- Directed by: Umberto Lenzi
- Written by: Umberto Lenzi
- Screenplay by: Umberto Lenzi
- Produced by: Luciano Martino
- Starring: Tomas Milian
- Cinematography: Federico Zanni
- Edited by: Eugenio Alabiso
- Music by: Franco Micalizzi
- Production companies: Dania Film; Medusa;
- Distributed by: Medusa
- Release date: 18 August 1977 (Italy);
- Running time: 98 minutes
- Country: Italy
- Box office: ₤1.523 billion

= Brothers Till We Die =

1977 film by Umberto Lenzi

Brothers Till We Die ( La banda del gobbo) is a 1977 Italian poliziottesco-action film by Umberto Lenzi and fifth and final entry into the Tanzi/Moretto/Monnezza shared universe.
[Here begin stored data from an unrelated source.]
(** A thread about to try the lock gets it when it runs alone while the lock is free. *)
Lemma acquire_run (who : nat -> Prop) m ts i current : who i -> 0 < l m -> ts !! i = Some (Acquire current) ->
  exists k m' ts', (k <= 2)%nat /\ run who k (m, ts) (m', ts') /\ ts' !! i = Some (Held true).
Proof.
  intros Hw Hl Hi. pose proof (lookup_lt_Some _ _ _ Hi) as Hlt.
  destruct (Z.eqb_spec (l m) current) as [E|E].
  - eexists 1%nat, _, (<[i := Held true]> ts). split; [lia|]. split; [|by apply list_lookup_insert_eq].
    move_one Hw Hi. rewrite (proj2 (Z.eqb_eq _ _) E). by apply list_elem_of_singleton.
  - eexists 2%nat, _, (<[i := Held true]> (<[i := Acquire (l m)]> ts)). split; [lia|].
    split; [|apply list_lookup_insert_eq; by rewrite length_insert].
    apply (run_app _ 1 1 _ (mkMem (l m) (need_locks m), <[i := Acquire (l m)]> ts)).
    + move_one Hw Hi. rewrite (proj2 (Z.eqb_neq _ _) E).
      unfold main_loop. destruct (Z.ltb_spec (l m) 0); [lia|]. by apply list_elem_of_singleton.
    + move_one Hw (list_lookup_insert_eq ts i (Acquire (l m)) Hlt).
      cbn. rewrite Z.eqb_refl. by apply list_elem_of_singleton.
Qed.

Lemma wait_run (who : nat -> Prop) m ts i current : who i -> 0 < l m -> current < 0 -> ts !! i = Some (Wait current) ->
  exists k m' ts', (k <= 3)%nat /\ run who k (m, ts) (m', ts') /\ ts' !! i = Some (Held true).
Proof.
  intros Hw Hl Hc Hi. pose proof (lookup_lt_Some _ _ _ Hi) as Hlt.
  destruct (acquire_run who m (<[i := Acquire (current - (INT_MIN + 1))]> ts) i _ Hw Hl (list_lookup_insert_eq ts i _ Hlt))
    as (k & m' & ts' & Hk & Hr & Hh).
  exists (1 + k)%nat, m', ts'. split; [lia|]. split; [|done]. refine (run_app _ _ _ _ _ _ _ Hr).
  move_one Hw Hi. destruct (Z.eqb_spec (l m) current); [lia|].
  by apply list_elem_of_singleton.
Qed.

Lemma wake_run (who : nat -> Prop) m ts i j current : who i -> who j -> 0 < l m ->
  ts !! i = Some WakeOne -> ts !! j = Some (Asleep current) ->
  exists k m' ts', (k <= 3)%nat /\ run who k (m, ts) (m', ts') /\ ts' !! j = Some (Held true).
Proof.
  intros Hw Hw' Hl Hi Hj. assert (i <> j) by congruence.
  assert (Hj' : (<[i := Idle]> ts) !! j = Some (Asleep current)) by (by rewrite list_lookup_insert_ne).
  destruct (acquire_run who m (<[j := Acquire (current - (INT_MIN + 1))]> (<[i := Idle]> ts)) j _ Hw' Hl
    (list_lookup_insert_eq _ j _ (lookup_lt_Some _ _ _ Hj'))) as (k & m' & ts' & Hk & Hr & Hh).
  exists (S k), m', ts'. split; [lia|]. split; [|done].
  eapply run_cons; [right; reflexivity|exact Hw| |exact Hr].
  apply (step_wake i WakeOne 1 Idle m ts _ Hi eq_refl).
  eapply (woken_one m 1 j _ _ _ _ _ ltac:(lia) Hj' eq_refl). apply woken_done. lia.
Qed.

(** ** Theorems *)

(** C33: mutual exclusion. Whatever the interleaving of any number of
    threads (fewer than 2^31 - 2, which the count needs) once the program is
    multi-threaded, and of the only thread otherwise: no two threads are
    between [__lock] and [__unlock] at once; the word is 0 when the lock is
    free and nobody inside, positive with the number of threads inside when
    it is free, INT_MIN plus that number, the holder included, when it is
    held; and the assertions written as comments in [__lock] hold at the
    points where they are written. *)
Theorem lock_mutual_exclusion nl n s :
  0 < nl \/ n = 1%nat -> Z.of_nat n < 2 ^ 31 - 2 -> reachable (init nl n) s ->
  (forall i j p q, s.2 !! i = Some p -> s.2 !! j = Some q -> critical p = 1 -> critical q = 1 -> i = j) /\
  l s.1 = (if total holds s.2 =? 0 then 0 else INT_MIN) + total inside s.2 /\
  0 <= total holds s.2 <= 1 /\ total holds s.2 <= total inside s.2 < 2 ^ 31 - 2 /\
  (forall i p, s.2 !! i = Some p -> match p with
     | Spin _ current => 0 <= current
     | Acquire current => 0 < current
     | Wait current => current < 0
     | _ => True
     end).
Proof.
  intros Hn Hb Hr. destruct (reachable_safe nl n s Hn Hb Hr) as [Hs _].
  pose proof (total_nonneg holds s.2 (fun q => proj1 (holds_range q))).
  pose proof (total_inside s.2). pose proof (total_nonneg sleeps s.2 (fun q => proj1 (sleeps_range q))).
  pose proof (total_bound inside s.2 (fun q => proj2 (inside_range q))).
  destruct Hs as [Hlen Hone Hw Hloc Hsolo]. repeat split; try lia; [|exact Hw|].
  - intros i j p q Hi Hj Hp Hq. destruct (decide (i = j)) as [|Hij]; [done|exfalso].
    destruct Hsolo as [[_ Hz]|Halone].
    + pose proof (critical_le p). pose proof (critical_le q).
      pose proof (total_lookup_two holds s.2 i j p q (fun r => proj1 (holds_range r)) Hij Hi Hj).
      pose proof (total_lookup_two solo s.2 i j p q (fun r => proj1 (solo_range r)) Hij Hi Hj). lia.
    + apply lookup_lt_Some in Hi, Hj. lia.
  - intros i p Hi. pose proof (Forall_lookup_1 _ _ _ _ Hloc Hi) as Hok. destruct p; cbn in Hok; try lia; done.
Qed.

(** Three threads: 0 takes the lock, 1 spins, queues up and falls asleep;
    then 0 calls [__unlock] and is about to wake it. *)
Definition contending : list (nat * nat) := replicate 3 (0, 0)%nat ++ replicate 15 (1, 0)%nat.
Definition releasing : list (nat * nat) := contending ++ replicate 3 (0, 0)%nat.
Definition contended : mem * list pc := default (init 1 3) (sched contending (init 1 3)).
Definition released : mem * list pc := default (init 1 3) (sched releasing (init 1 3)).

Lemma contended_reachable : reachable (init 1 3) contended.
Proof.
  apply (sched_reachable (init 1 3) contending (init 1 3) contended (reachable_refl _)).
  vm_compute. reflexivity.
Qed.
Lemma released_reachable : reachable (init 1 3) released.
Proof.
  apply (sched_reachable (init 1 3) releasing (init 1 3) released (reachable_refl _)).
  vm_compute. reflexivity.
Qed.

Lemma lock_mutual_exclusion_witness :
  contended.2 = [Held true; Asleep (INT_MIN + 2); Idle] /\ l contended.1 = INT_MIN + 2.
Proof.
  assert (Hb : Z.of_nat 3 < 2 ^ 31 - 2) by (cbn; lia).
  destruct (lock_mutual_exclusion 1 3 contended (or_introl (eq_refl : 0 < 1)) Hb contended_reachable)
    as (_ & Hl & _).
  split; [vm_compute; reflexivity|rewrite Hl; vm_compute; reflexivity].
Defined.

(** C15: no wake-up is lost. In every reachable state in which a thread is
    waiting for the lock, either a thread holds it (and is not asleep, so
    that it can go on to release it), or threads already inside [__lock] or
    [__unlock] can take at most three steps, no futex wait returning without
    a wake-up, after which a thread that was waiting holds the lock. *)
Theorem lock_progress nl n s i p :
  0 < nl \/ n = 1%nat -> Z.of_nat n < 2 ^ 31 - 2 -> reachable (init nl n) s ->
  s.2 !! i = Some p -> inside p = 1 -> holds p = 0 ->
  (exists j q, s.2 !! j = Some q /\ holds q = 1 /\ asleep q s.1 = false) \/
  (exists k s' j, (k <= 3)%nat /\
     run (engaged s.2) k s s' /\ s'.2 !! j = Some (Held true)).
Proof.
  intros Hn Hb Hr Hi Hp Hh. destruct (reachable_safe nl n s Hn Hb Hr) as [Hs Hw].
  destruct s as [m ts]; cbn [fst snd] in *.
  pose proof (safe_sums m ts i p Hs Hi) as [].
  pose proof (total_nonneg holds ts (fun q => proj1 (holds_range q))).
  destruct (decide (0 < total holds ts)) as [H0|H0].
  { left. destruct (total_pos holds ts H0) as (j & q & Hj & Hq). exists j, q. split; [done|].
    pose proof (holds_range q). split; [lia|]. by destruct q. }
  right. assert (Hl : 0 < l m) by lia.
  assert (Hwait : (exists j c, ts !! j = Some (Wait c)) \/ (exists j c, ts !! j = Some (Acquire c)) \/
     (exists j, ts !! j = Some WakeOne) /\ exists c, ts !! i = Some (Asleep c)).
  { destruct p; cbn in Hp, Hh; try lia; eauto.
    assert (Ha : 0 < total alert ts) by (unfold watched in Hw; cbn in sums_sleeps0; lia).
    destruct (total_pos alert ts Ha) as (j & q & Hj & Hq). destruct q; cbn in Hq; try lia; [by eauto|by eauto|]. right; right. split; by eexists. }
  assert (Hwho : forall j q, ts !! j = Some q -> 0 < inside q + alert q -> engaged ts j) by (intros j q; exists q; done).
  destruct Hwait as [(j & c & Hj)|[(j & c & Hj)|[(j & Hj) (c & Hc)]]].
  - pose proof (Forall_lookup_1 _ _ _ _ (safe_local _ _ Hs) Hj) as Hok. cbn in Hok.
    destruct (wait_run (engaged ts) m ts j c (Hwho _ _ Hj eq_refl) Hl ltac:(lia) Hj) as (k & m' & ts' & Hk & Hrun & Hend).
    by exists k, (m', ts'), j.
  - destruct (acquire_run (engaged ts) m ts j c (Hwho _ _ Hj eq_refl) Hl Hj) as (k & m' & ts' & Hk & Hrun & Hend).
    exists k, (m', ts'), j. split; [lia|done].
  - destruct (wake_run (engaged ts) m ts j i c (Hwho _ _ Hj eq_refl) (Hwho _ _ Hc eq_refl) Hl Hj Hc)
      as (k & m' & ts' & Hk & Hrun & Hend).
    by exists k, (m', ts'), i.
Qed.

Lemma lock_progress_witness :
  released.2 = [WakeOne; Asleep (INT_MIN + 2); Idle] /\
  exists k s' j, (k <= 3)%nat /\ run (engaged released.2) k released s' /\ s'.2 !! j = Some (Held true).
Proof.
  assert (Hb : Z.of_nat 3 < 2 ^ 31 - 2) by (cbn; lia).
  assert (E : released.2 = [WakeOne; Asleep (INT_MIN + 2); Idle]) by (vm_compute; reflexivity).
  assert (Hi : released.2 !! 1%nat = Some (Asleep (INT_MIN + 2))) by (rewrite E; reflexivity).
  split; [exact E|].
  destruct (lock_progress 1 3 released 1 _ (or_introl (eq_refl : 0 < 1)) Hb released_reachable Hi eq_refl eq_refl)
    as [(j & q & Hj & Hq & _)|H]; [|exact H].
  exfalso. rewrite E in Hj.
  destruct j as [|[|[|j]]]; cbn in Hj; [injection Hj as <-|injection Hj as <-|injection Hj as <-|done]; discriminate Hq.
Defined.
This film is the last collaboration among Lenzi and Tomas Milian. In this movie Milian plays two characters, Vincenzo Marazzi a.k.a. "The Hunchback" that he already played for Lenzi in The Tough Ones, and his twin brother Sergio Marazzi a.k.a. "Er Monnezza", a role that he played for the first time in Lenzi's Free Hand for a Tough Cop and later resumed in Destruction Force by Stelvio Massi.

== Plot ==
The notorious Italian criminal known as "Hunchback" (Italian: il gobbo) returns in Rome from Corsica after his imprisonment. Together with his younger brother and other accomplices, he plans to raid an armoured truck. But things go awry.

== Cast ==
- Tomas Milian: Vincenzo Marazzi, a.k.a. "Il Gobbo" (The Hunchback); Sergio Marazzi, a.k.a. "Er Monnezza" (a double role)
- Pino Colizzi: Commissioner Sarti
- Mario Piave: Commissioner Valenzi
- Isa Danieli: Maria
- Sal Borgese: Milo Dragovic, a.k.a. "Albanese"
- Luciano Catenacci: Perrone
- Guido Leontini: Mario Di Gennaro, a.k.a. "Er Sogliola"
- Nello Pazzafini: Carmine Ciacci
- Solvi Stubing: Marika Engver

==Release==
Brothers Til We Die was released in Italy on 18 August 1977 where it was distributed by Medusa. It grossed 1,523,844,720 Italian lire domestically.